Leicester set about putting the visiting Baggies to the sword from the off, and by half-time, Allardyce’s side was 3-0 down. Fittingly, that fearsome tandem had struck again: Vardy to end an uncharacteristic drought, and Iheanacho to stretch his run of goals to 11 in eight matches.
The Nigerian’s strike, which trebled the lead and realistically took the game out of the reach of the overmatched visitors, may have been the legacy of extremely permissive defending, but it was nevertheless executed with the sangfroid of a man for whom scoring has now become second nature.
Dread it, run from it, Iheanacho arrives (in the box) just the same. It matters little how he’s performing generally – and his overall output wasn’t of the highest quality on the night – or how much forewarning the opponent has. He just seems in a state of grace just now.
Jamie Vardy, Kelechi Iheanacho – Leicester City
This latest strike took him up to 16 goals in all competitions for the season, a tally that places him in exalted company as far as Nigerians in English football go.
Only Odion Ighalo (18 in 2015/16) and Yakubu Aiyegbeni (21 in 2007/08, 18 in 2011/12) have managed more on English shores in all competitions.
That immediately takes what has been, to date, a redemptive season into legacy-defining territory, especially considering how much remains in the offing still for the Foxes this season.
Brendan Rodgers’ side find themselves on the cusp of trophy success in the FA Cup, and have kept alive their bid for a top four finish despite the setback against West Ham a fortnight ago.
Both these historic opportunities owe directly to Iheanacho’s efficiency in front of goal. His goal against Southampton at Wembley last weekend decided a nervy semi-final during which, despite being clearly the better side, Leicester struggled to make the game safe; while in league play he has scored in five of the last six.
Kelechi Iheanacho of Leicester
This latter contribution has been particularly pertinent in light of Vardy’s goalscoring struggles, and for all the talk of them being a tandem, there can be no denying the 24-year-old has been the big wheel during the run-in.

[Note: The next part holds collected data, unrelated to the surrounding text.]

Lemma iq_run_op_spec o s l a l' :
  holds_items s l -> iq_spec_op o l = Some (a, l') ->
  wp (iq_run_op o) (fun a' s' => a' = a /\ holds_items s' l') s.
Proof.
  intros Hl Hspec.
  assert (Hsame : holds_items s l) by done.
  destruct Hl as (R & H & HR & Hcf).
  destruct o as [[k|] d|[k|] d|[k|]| | |[k|]|[k|] d| | | |f|f];
    cbn [iq_run_op iq_spec_op] in *; try (injection Hspec as <- <-; by apply wp_ret).
  - destruct (Z.eqb_spec d 0) as [->|Hd]; [injection Hspec as <- <-; by apply wp_ret|].
    eapply push_spec; [done|done|exact Hspec|done].
  - unfold indexed_queue_upsert.
    destruct (Z.eqb_spec d 0) as [->|Hd]; [injection Hspec as <- <-; by apply wp_ret|].
    rewrite <- HR in Hspec. apply wp_bind. eapply index_get_spec; [apply H|apply H| |].
    + intros A x B -> <-. rewrite fifo_get_present in Hspec by apply H.
      destruct (disposing l (el_data x)) as [u|] eqn:Eu; [|done]. cbn in Hspec. injection Hspec as <- <-.
      apply wp_bind. eapply overwrite_spec; [exact H|exact Hd|by eapply disposing_disposes|].
      intros s' H' Hcf'. apply wp_ret. split; [done|].
      exists (A ++ x <| el_data := d |> :: B).
      split_and!; [done|symmetry; apply fifo_replace_present, H|].
      exact (config_client _ _ _ _ Hcf Hcf').
    + intros Hk. rewrite fifo_get_absent in Hspec by done.
      eapply push_spec; [done|done|exact Hspec|done].
  - injection Hspec as <- <-. by eapply get_spec.
  - injection Hspec as <- <-. by eapply peek_spec.
  - destruct (ff_items l) as [|[k d] rest] eqn:Hit.
    + injection Hspec as <- <-. destruct R; [|done].
      apply wp_bind, wp_outside_gets. rewrite (ih_size _ _ H). by apply wp_ret.
    + destruct (identified l k d rest) as [u|] eqn:Hid; [|done]. cbn in Hspec. injection Hspec as <- <-.
      eapply pop_spec; [exact Hsame|exact Hit|exact Hid|]. done.
  - rewrite <- HR in Hspec. destruct (key_cases k R s H) as [(A & x & B & -> & -> & Hg)|[Hk Hg]];
      rewrite Hg in Hspec.
    + destruct (disposing l (el_data x)) as [u|] eqn:Eu; [|done]. cbn in Hspec. injection Hspec as <- <-.
      eapply remove_spec; [exact H|by eapply disposing_disposes|].
      intros s' H' Hcf'. split; [done|]. exists (A ++ B).
      split_and!; [done|symmetry; apply fifo_remove_present, H|].
      exact (config_client _ _ _ _ Hcf Hcf').
    + injection Hspec as <- <-. by eapply absent_delete_spec.
  - destruct (Z.eqb_spec d 0) as [->|Hd]; [injection Hspec as <- <-; by apply wp_ret|].
    rewrite <- HR in Hspec. destruct (key_cases k R s H) as [(A & x & B & -> & -> & Hg)|[Hk Hg]];
      rewrite Hg in Hspec; injection Hspec as <- <-.
    + eapply update_spec; [exact H|exact Hd|]. intros s' H' Hcf'. split; [done|].
      exists (A ++ x <| el_data := d |> :: B).
      split_and!; [done|symmetry; apply fifo_replace_present, H|by rewrite Hcf'].
    + unfold indexed_queue_update. rewrite (proj2 (Z.eqb_neq _ _) Hd).
      apply wp_bind. eapply index_get_spec; [apply H|apply H| |].
      * intros A x B -> <-. destruct Hk. rewrite fmap_app. set_solver.
      * intros _. by apply wp_ret.
  - injection Hspec as <- <-. apply wp_outside_gets. split; [|done].
    rewrite (ih_size _ _ H), <- HR. unfold zlen. by rewrite length_fmap.
  - injection Hspec as <- <-. apply wp_bind, wp_outside_gets, wp_ret. split; [|done].
    rewrite (ih_size _ _ H), <- HR. unfold zlen. by rewrite length_fmap.
  - injection Hspec as <- <-. apply wp_bind, wp_outside_gets, wp_ret. split; [|done].
    f_equal. eapply full_spec; [exact H|exact HR|by injection Hcf].
  - injection Hspec as <- <-. apply wp_bind, wp_outside, wp_modify, wp_ret. split; [done|].
    exists R. split_and!; [|done|unfold config in *; iq_simpl; injection Hcf as -> _ -> -> ->; done].
    destruct H. constructor; try done; [|by apply indexed_env]. by eapply entries_ext; [| | |eassumption].
  - injection Hspec as <- <-. apply wp_bind, wp_outside, wp_modify, wp_ret. split; [done|].
    exists R. split_and!; [|done|unfold config in *; iq_simpl; injection Hcf as -> -> _ -> ->; done].
    destruct H. constructor; try done; [|by apply indexed_env]. by eapply entries_ext; [| | |eassumption].
Qed.

Lemma iq_run_spec ops s l answers l' :
  holds_items s l -> iq_spec_run ops l = Some (answers, l') ->
  wp (iq_run ops) (fun answers' s' => answers' = answers /\ holds_items s' l') s.
Proof.
  revert s l answers. induction ops as [|o ops IH]; intros s l answers Hi Hrun; cbn in *.
  { injection Hrun as <- <-. by apply wp_ret. }
  destruct (iq_spec_op o l) as [[a l1]|] eqn:E1; [|done]. cbn in Hrun.
  destruct (iq_spec_run ops l1) as [[answers1 l2]|] eqn:E2; [|done]. cbn in Hrun.
  injection Hrun as <- <-.
  apply wp_bind. eapply wp_mono; [by eapply iq_run_op_spec|]. intros a' s1 [-> Hi1].
  apply wp_bind. eapply wp_mono; [by eapply IH|]. intros answers' s2 [-> Hi2].
  by apply wp_ret.
Qed.

Lemma init_holds max client alloc :
  holds_items (indexed_queue_init max client alloc) (Fifo [] max None None client alloc).
Proof.
  exists []. split_and!; [|done|done]. constructor; try done.
  - constructor; try done; [by constructor|]. by intros p [n Hn].

  - constructor; try done; constructor.
  - destruct (init_implements (V := nat) (rb_env (indexed_queue_init max client alloc))) as [[n H] _].
    exists [], n. split; [|done]. by apply (holds_dispose _ _ _ (Some indexed_queue_entry_free)).
  - constructor.
Qed.
Lemma utf8_filter_cleans_witness :
  let m := [0x61; 0xC0; 0xC3; 0xA9; 0] in
  (exists out rest, w_utf8_filter true (fun _ => 7) m 0 true = Some (out ++ 0 :: rest) /\
     cleaned true [0x61; 0xC0; 0xC3; 0xA9] out /\ utf8 out /\
     (utf8 [0x61; 0xC0; 0xC3; 0xA9] -> out = [0x61; 0xC0; 0xC3; 0xA9])) /\
  take 7 <$> w_utf8_filter true (fun _ => 7) m 0 true
    = Some [0x61; 0xEF; 0xBF; 0xBD; 0xC3; 0xA9; 0] /\
  w_utf8_filter true (fun _ => 7) m 0 false = Some [0x61; 0xC3; 0xA9; 0; 7].
Proof.
  split; [|split; by vm_compute].
  apply (utf8_filter_cleans true); [|by vm_compute].
  split; [by apply (bool_decide_unpack _); vm_compute|].
  exists [], []. split; [done|]. split; [done|]. by apply (bool_decide_unpack _); vm_compute.
Defined.
Fixpoint copy_rows (hash : OSHash) (i count : nat) : HT unit :=
  match count with
  | O => mret tt
  | S count =>
      row ← lift (oh_table hash !! i);
      cur ← lift row;
      _ ← copy_chain (S (size (oh_nodes hash))) hash cur (RowAddr i);
      copy_rows hash (S i) count
  end.

Definition OSHash_Duplicate (hash : OSHash) (alloc : oracle bool) : option OSHash :=
  snd <$> copy_rows hash 0 (Z.to_nat (oh_rows hash + 1))
    (Hash (oh_rows hash) (oh_initial_seed hash) (oh_constant hash) 0 (oh_free_data hash)
       (replicate (Z.to_nat (oh_rows hash + 1)) (Some None)) ∅ 0 0 2 [] alloc).

(** * Under the lock, and with other keys *)

Definition OSHash_setSize_ex := OSHash_setSize.
Definition OSHash_Update_ex := OSHash_Update.
Definition OSHash_Add_ex := OSHash_Add.
Definition OSHash_Set_ex := OSHash_Set.
Definition OSHash_Get_ex := OSHash_Get.
Definition OSHash_Delete_ex := OSHash_Delete.
Definition OSHash_Begin_ex := OSHash_Begin.
Definition OSHash_Duplicate_ex := OSHash_Duplicate.

Definition OSHash_Get_ex_dup (key : bytes) (duplicator : Z -> Z) : HT Z :=
  data ← OSHash_Get key; mret (duplicator data).

(** [str_lowercase] of a copy of the key, in the C locale.  [tolower] is undefined for
    a negative [char] other than [EOF]; a copy that was not allocated is dereferenced. *)
Definition to_lower (c : Z) : option Z :=
  let x := char_of char_signed c in
  if (x <? 0) && negb (x =? -1) then None else
  Some (if (65 <=? c) && (c <=? 90) then c + 32 else c).
Definition lowercase_copy (key : bytes) : HT bytes :=
  copied ← allocated;
  if copied : bool then lift (mapM to_lower key) else ub.

Definition OSHash_Add_ins (key : bytes) (data : Z) : HT Z :=
  key_cpy ← lowercase_copy key; OSHash_Add_ex key_cpy data.
Definition OSHash_Get_ins (key : bytes) : HT Z :=
  key_cpy ← lowercase_copy key; OSHash_Get_ex key_cpy.
Definition OSHash_Delete_ins (key : bytes) : HT Z :=
  key_cpy ← lowercase_copy key; OSHash_Delete_ex key_cpy.

(** [snprintf(string_key, 12, "%d", key)] *)
Definition string_key (key : Z) : bytes :=
  take 11 (if key <? 0 then str "-" ++ dec (- key) else dec key).

Definition OSHash_Numeric_Add_ex (key data : Z) : HT Z := OSHash_Add_ex (string_key key) data.
Definition OSHash_Numeric_Get_ex (key : Z) : HT Z := OSHash_Get_ex (string_key key).
Definition OSHash_Numeric_Delete_ex (key : Z) : HT Z := OSHash_Delete_ex (string_key key).
End functions.
(* ===== verification/HashMap.v ===== *)
(** The hash table of [Hash] is a finite map: the rows are lists of entries, each in the
    row its key hashes to, and the functions of agents/shared/hash_op.c answer what they
    answer on a [gmap]; a traversal meets every entry once, and what frees the table
    frees all of it. *)
From stdpp Require Import gmap.
From S2P Require Import Prelude MathOp Hash.
#[local] Open Scope Z_scope.

(** * The rows as lists *)

Record entry := Entry { e_addr : nat; e_key : bytes; e_data : Z }.
Definition e_pair (e : entry) : bytes * Z := (e_key e, e_data e).

Implicit Types (L R : list entry) (B : list (list entry)) (nodes : gmap nat OSHashNode)
  (h : OSHash) (m : gmap bytes Z).

Definition head_of L : option nat := e_addr <$> head L.
Definition keys L : list bytes := e_key <$> L.
Definition addrs L : list nat := e_addr <$> L.

(** The nodes of [L] are linked in this order; nothing reads their [prev]. *)
Fixpoint chain nodes L : Prop :=
  match L with
  | [] => True
  | e :: L =>
      (exists prev, nodes !! e_addr e
         = Some (HashNode (head_of L) prev (Some (e_key e)) (e_data e))) /\ chain nodes L
  end.

(** What a row has for a key. *)
Fixpoint assoc (key : bytes) L : option Z :=
  match L with
  | [] => None
  | e :: L => if streq (e_key e) key then Some (e_data e) else assoc key L
  end.
Lemma list_insert_spec node data s a s' l (Q : Z -> OSList -> Prop) :
  ol_implements s l -> spec_insert node data s = Some (a, s') ->
  (forall r l', a = ANumber r -> ol_implements s' l' -> Q r l') ->
  wp (_OSList_InsertData node data) Q l.
Proof.
  intros Hi Hs HQ. unfold spec_insert, spec_new in Hs. apply wp_bind, cell_new_spec.
  rewrite (oli_alloc _ _ Hi), (oli_fresh _ _ Hi).
  destruct (next (ls_alloc s)).
  2: { apply wp_ret. injection Hs as <- <-. apply HQ; [done|]. by apply alloc_failed. }
  change (ls_items (s <| ls_alloc := advance (ls_alloc s) |> <| ls_fresh := S (ls_fresh s) |>))
    with (ls_items s) in Hs.
  destruct (insert_items _ _ _ _) as [items|] eqn:Eitems; [|done]. cbn [mbind option_bind] in Hs.
  destruct (spec_size 1 _) as [s1|] eqn:E1; [|done]. injection Hs as <- <-.
  assert (HQ0 : forall l', ol_implements s1 l' -> Q 0 l') by (intros l' H'; by apply HQ).
  apply wp_bind, wp_cell_set; [ol_simpl; rewrite lookup_insert_eq; by eexists|].
  apply wp_bind, wp_gets. ol_simpl.
  pose proof (ends _ _ Hi) as Hends.
  destruct (ol_first l) as [f|] eqn:Ef, (ol_last l) as [k|] eqn:Ek; [|done|done|]; cbv iota.
  - destruct node as [q|].
    + assert (exists A dq B, ls_items s = A ++ (q, dq) :: B /\
        items = A ++ (ls_fresh s, data) :: (q, dq) :: B) as (A & dq & B & E & ->).
      { unfold insert_items in Eitems. destruct (ls_items s) as [|e0 L] eqn:E0; [by specialize (Hends [])|].
        destruct (node_split q (e0 :: L)) as [[[A dq] B]|] eqn:Es; [|done]. injection Eitems as <-.
        exists A, dq, B. split; [by apply node_split_Some|done]. }
      rewrite <- Ef, <- Ek. match goal with |- wp _ _ ?l0 =>
        apply (link_before_spec A q dq B data s s1 l (ol_nodes l0) Q) end;
        [exact Hi|exact E| | |exact E1|exact HQ0]; ol_simpl.
      * by rewrite lookup_alter_eq, lookup_insert_eq.
      * intros k' Hk. by rewrite lookup_alter_ne, lookup_insert_ne by done.
    + assert (items = ls_items s ++ [(ls_fresh s, data)]) as ->.
      { unfold insert_items in Eitems. destruct (ls_items s); [by specialize (Hends [])|].
        by injection Eitems as <-. }
      destruct (last_allocated _ _ _ Hi Ek) as [Hk Hne].
      apply wp_bind, wp_bind, wp_gets. ol_simpl.
      apply wp_bind, wp_cell_set; [ol_simpl; rewrite lookup_alter_is_Some, lookup_insert_eq; by eexists|].
      apply wp_bind. eapply wp_lift; [reflexivity|].
      apply wp_bind, wp_cell_set; [ol_simpl; rewrite !lookup_alter_ne, lookup_insert_ne by done; done|].
      apply wp_bind, wp_cell_set; [ol_simpl; rewrite !lookup_alter_is_Some, lookup_insert_eq; by eexists|].
      apply wp_modify. ol_simpl. eapply count_spec; [exact Hi|done| |exact E1|exact HQ0].
      eapply appended_holds; [exact Hi| | |by rewrite Hends|done|done]; ol_simpl; rewrite Ek.
      * rewrite lookup_alter_eq, lookup_alter_ne, !lookup_alter_eq, lookup_insert_eq by done. done.
      * intros q Hq. rewrite lookup_alter_ne by done. destruct (decide (k = q)) as [->|Hkq].
        -- by rewrite lookup_alter_eq, !lookup_alter_ne, lookup_insert_ne, lookup_alter_eq by done.
        -- by rewrite !lookup_alter_ne, lookup_insert_ne by done.
  - assert (items = ls_items s ++ [(ls_fresh s, data)]) as ->.
    { unfold insert_items in Eitems. rewrite Hends in *. by injection Eitems as <-. }
    apply wp_bind, wp_bind, wp_modify, wp_bind, wp_modify.
    apply wp_bind, wp_cell_set; [ol_simpl; rewrite lookup_alter_is_Some, lookup_insert_eq; by eexists|].
    apply wp_cell_set; [ol_simpl; rewrite !lookup_alter_is_Some, lookup_insert_eq; by eexists|].
    ol_simpl. eapply count_spec; [exact Hi|done| |exact E1|exact HQ0].
    eapply appended_holds; [exact Hi| | |by rewrite Hends|done|done]; ol_simpl; rewrite Ek.
    + by rewrite !lookup_alter_eq, lookup_insert_eq.
    + intros q Hq. by rewrite !lookup_alter_ne, lookup_insert_ne by done.
Qed.

(** ** Reading and cleaning *)

Lemma ol_size L l : ol_holds L l -> size (ol_nodes l) = length L.
Proof.
  intros H. rewrite <- (length_fmap fst), <- (size_list_to_set (C := gset nat)) by apply H.
  rewrite <- size_dom. f_equal. apply set_eq. intros p. rewrite elem_of_dom, elem_of_list_to_set. split.
  - intros Hp. destruct (decide (p ∈ L.*1)) as [|Hn]; [done|]. rewrite (olh_only _ _ H _ Hn) in Hp.
    by destruct Hp.
  - intros ([q d] & -> & (A & B & ->)%list_elem_of_split)%list_elem_of_fmap. by eapply head_allocated.
Qed.

Lemma index_spec index s l (Q : Z -> OSList -> Prop) :
  ol_implements s l -> Q (if index <? 0 then 0 else default 0 ((ls_items s).*2 !! Z.to_nat index)) l ->
  wp (OSList_GetDataFromIndex index) Q l.
Proof.
  intros Hi HQ. pose proof (oli_holds _ _ Hi) as H. apply wp_bind, wp_gets. apply wp_bind, wp_gets.
  apply (wp_loop_nat (fun n '(count, cur) l' => l' = l /\ exists A B, ls_items s = A ++ B /\
    n = length B /\ count = zlen A /\ cur = first_or B None /\ (0 <= index -> zlen A <= index)))
    with (n := length (ls_items s)).
  - split; [done|]. exists [], (ls_items s). split_and!; try done. by rewrite (olh_first _ _ H).
  - rewrite (ol_size _ _ H). lia.
  - intros n [count cur] l' (-> & A & B & E & -> & -> & -> & Hle). rewrite E in HQ, H.
    destruct B as [|[p d] B]; cbn [first_or].
    + apply wp_ret. rewrite app_nil_r in HQ. destruct (Z.ltb_spec index 0); [done|].
      rewrite lookup_ge_None_2 in HQ; [done|]. rewrite length_fmap. unfold zlen in Hle. lia.
    + apply wp_bind. eapply wp_cell_at; [exact (seg_cell _ _ _ _ _ _ _ (olh_seg _ _ H))|].
      cbn [on_data on_next]. destruct (Z.eqb_spec (zlen A) index) as [Ei|Hne].
      * apply wp_ret. rewrite <- Ei in HQ. rewrite (proj2 (Z.ltb_ge _ _)) in HQ by zlia.
        rewrite to_nat_zlen, fmap_app, fmap_cons, list_lookup_middle in HQ by (by rewrite length_fmap).
        exact HQ.
      * apply wp_ret. exists (length B). split; [cbn; lia|]. split; [done|].
        exists (A ++ [(p, d)]), B. rewrite <- app_assoc. split_and!; [done|done|zlia|done|zlia].
Qed.

Lemma release_app data data' s :
  ls_freed (spec_release (data ++ data') s) = ls_freed (spec_release data' (spec_release data s)).
Proof. unfold spec_release. destruct (ls_free s) eqn:E; ls_simpl; rewrite ?E; ls_simpl; [apply app_assoc|done]. Qed.

Lemma release_free data s : ls_free (spec_release data s) = ls_free s.
Proof. unfold spec_release. by destruct (ls_free s) eqn:E. Qed.

Lemma release_nil s : ls_freed (spec_release [] s) = ls_freed s.
Proof. unfold spec_release. destruct (ls_free s); [ls_simpl; apply app_nil_r|done]. Qed.

Lemma holds_nil l : ol_nodes l = ∅ -> ol_first l = None -> ol_last l = None -> ol_holds [] l.
Proof.
  intros En Ef El. constructor; rewrite ?En; try done; [constructor|].
  by intros p ?%elem_of_nil.
Qed.

(** A list whose nodes are freed from the front; [B] are left. *)
Definition cleaned s l (data : list Z) B l' : Prop :=
  l' = l <| ol_nodes := ol_nodes l' |> <| ol_first := first_or B None |>
         <| ol_freed := ls_freed (spec_release data s) |> /\
  (exists prev, seg (cells (ol_nodes l')) prev B None) /\ NoDup B.*1 /\
  (forall p, p ∉ B.*1 -> ol_nodes l' !! p = None).

Lemma clean_nodes_spec (with_data : bool) s l (Q : unit -> OSList -> Prop) :
  ol_implements s l ->
  (forall l', ol_implements (spec_empty (if with_data then spec_release (ls_items s).*2 s else s)) l' -> Q tt l') ->
  wp (_ ← clean_nodes with_data; reset_list) Q l.
Proof.
  intros Hi HQ. pose proof (oli_holds _ _ Hi) as H. apply wp_bind, wp_bind, wp_gets.
  apply (wp_loop_nat (fun n _ l' => exists A B, ls_items s = A ++ B /\ n = length B /\
    cleaned s l (if with_data then A.*2 else []) B l')) with (n := length (ls_items s)).
  - exists [], (ls_items s). split_and!; [done|done|].
    assert (E : ls_freed (spec_release (if with_data then [] else []) s) = ol_freed l).
    { rewrite (oli_freed _ _ Hi). destruct with_data; apply release_nil. }
    split_and!; [|exists None; apply H|apply H|apply H].
    cbn [fmap list_fmap]. rewrite E, <- (olh_first _ _ H). by destruct l.
  - rewrite (ol_size _ _ H). lia.
  - intros n _ l' (A & B & E & -> & El & [prev Hs] & Hn & Ho).
    assert (Efirst : ol_first l' = first_or B None) by (rewrite El; done).
    apply wp_bind, wp_gets. rewrite Efirst. destruct B as [|[p d] B]; cbn [first_or].
    + apply wp_ret, wp_modify, HQ. rewrite app_nil_r in E. rewrite E.
      assert (Hempty : ol_nodes l' = ∅).
      { apply map_empty. intros p. apply Ho. by intros ?%elem_of_nil. }
      rewrite El. ol_simpl. destruct Hi as [_ Hc Hsz Hm Hfr Hfs Hfd Hal Hbl].
      unfold spec_empty, spec_release. destruct with_data; [destruct (ls_free s) eqn:Efree|];
        constructor; ol_simpl; ls_simpl; try done; try congruence;
        first [by apply holds_nil|apply release_nil].
    + destruct Hs as [Hp Hs]. apply cells_lookup in Hp. cbn [ln_next ln_prev ln_data] in Hp.
      change (NoDup (p :: B.*1)) in Hn. apply NoDup_cons in Hn as [Hpn Hn].
      apply wp_bind. eapply wp_cell_at; [exact Hp|]. cbn [on_next on_data].
      assert (Hend : forall l2, l2 = l' <| ol_first := first_or B None |>
          <| ol_freed := ls_freed (spec_release (if with_data then A.*2 ++ [d] else []) s) |> ->
        wp (_ ← cell_free p; mret (inl ())) (fun (r : unit + unit) l3 => match r with
          | inl a' => exists m, (m < length ((p, d) :: B))%nat /\ exists A B, ls_items s = A ++ B /\
              m = length B /\ cleaned s l (if with_data then A.*2 else []) B l3
          | inr b => wp reset_list Q l3 end) l2).
      { intros l2 ->. apply wp_bind, wp_cell_free; [ol_simpl; rewrite Hp; by eexists|]. apply wp_ret.
        exists (length B). split; [cbn; lia|]. exists (A ++ [(p, d)]), B. rewrite <- app_assoc.
        split_and!; [done|done|]. split_and!; ol_simpl.
        - rewrite El, fmap_app. by destruct with_data.
        - exists (Some p). rewrite cells_delete. by apply seg_delete.
        - done.
        - intros q Hq. destruct (decide (q = p)) as [->|Hne]; [apply lookup_delete_eq|].
          rewrite lookup_delete_ne by done. apply Ho. cbn. by apply not_elem_of_cons. }
      apply wp_bind, wp_modify, wp_bind.
      assert (Efreed : ol_freed l' = ls_freed (spec_release (if with_data then A.*2 else []) s))
        by (rewrite El; done).
      destruct with_data.
      * eapply (release_data_spec d (spec_release A.*2 s)); [|exact Efreed|].
        { rewrite release_free, El. apply Hi. }
        apply Hend. rewrite <- release_app. by ol_simpl.
      * apply wp_ret, Hend. rewrite <- Efreed. by destruct l'.
Qed.

(** * The refinement *)

Lemma node_split_cell p s l A d B :
  ol_implements s l -> node_split p (ls_items s) = Some (A, d, B) ->
  ol_nodes l !! p = Some (OsListNode (first_or B None) (last_or A None) d).
Proof.
  intros Hi E%node_split_Some. pose proof (olh_seg _ _ (oli_holds _ _ Hi)) as H. rewrite E in H.
  by eapply seg_cell.
Qed.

“There is no doubt Kelechi is scoring and looks like he can score every game,” Rodgers told the BBC following the dismissal of the Baggies.
If Leicester are to meet both their objectives – and Chelsea are a fearsome proposition, on both fronts – they will bank on him doing precisely that.
Should he – and they – pull it off, then the case for Iheanacho having had the best season ever of a Nigerian striker in England becomes almost unimpeachable.
Mind, neither Ighalo nor Yakubu led their sides to trophy success during their prolific campaigns, and while the likes of Kanu Nwankwo and John Utaka did, they lacked the sheer volume of goals that Iheanacho is accruing.
There is an added wrinkle: consider that, at January 31, Iheanacho had only scored three (all in the Europa League), and that his total so far has come having played just over 1,700 minutes, measly compared to Ighalo (total achieved in over 3,000 minutes) and Aiyegbeni (over 3,000 and 2,500 minutes respectively), and the output of the 24-year-old looks even more impressive.
Not bad for a player who, in the eyes of many, was for so long held back by his playful antics and happy-go-luck persona off the pitch; to be so brusquely efficient in front of goal paints a very different picture.
Trophy success and a place among Europe’s elite next term would crown what has been a quite dreamy season, complete with the sort of gratifying emotional arc that football can sometimes serve up.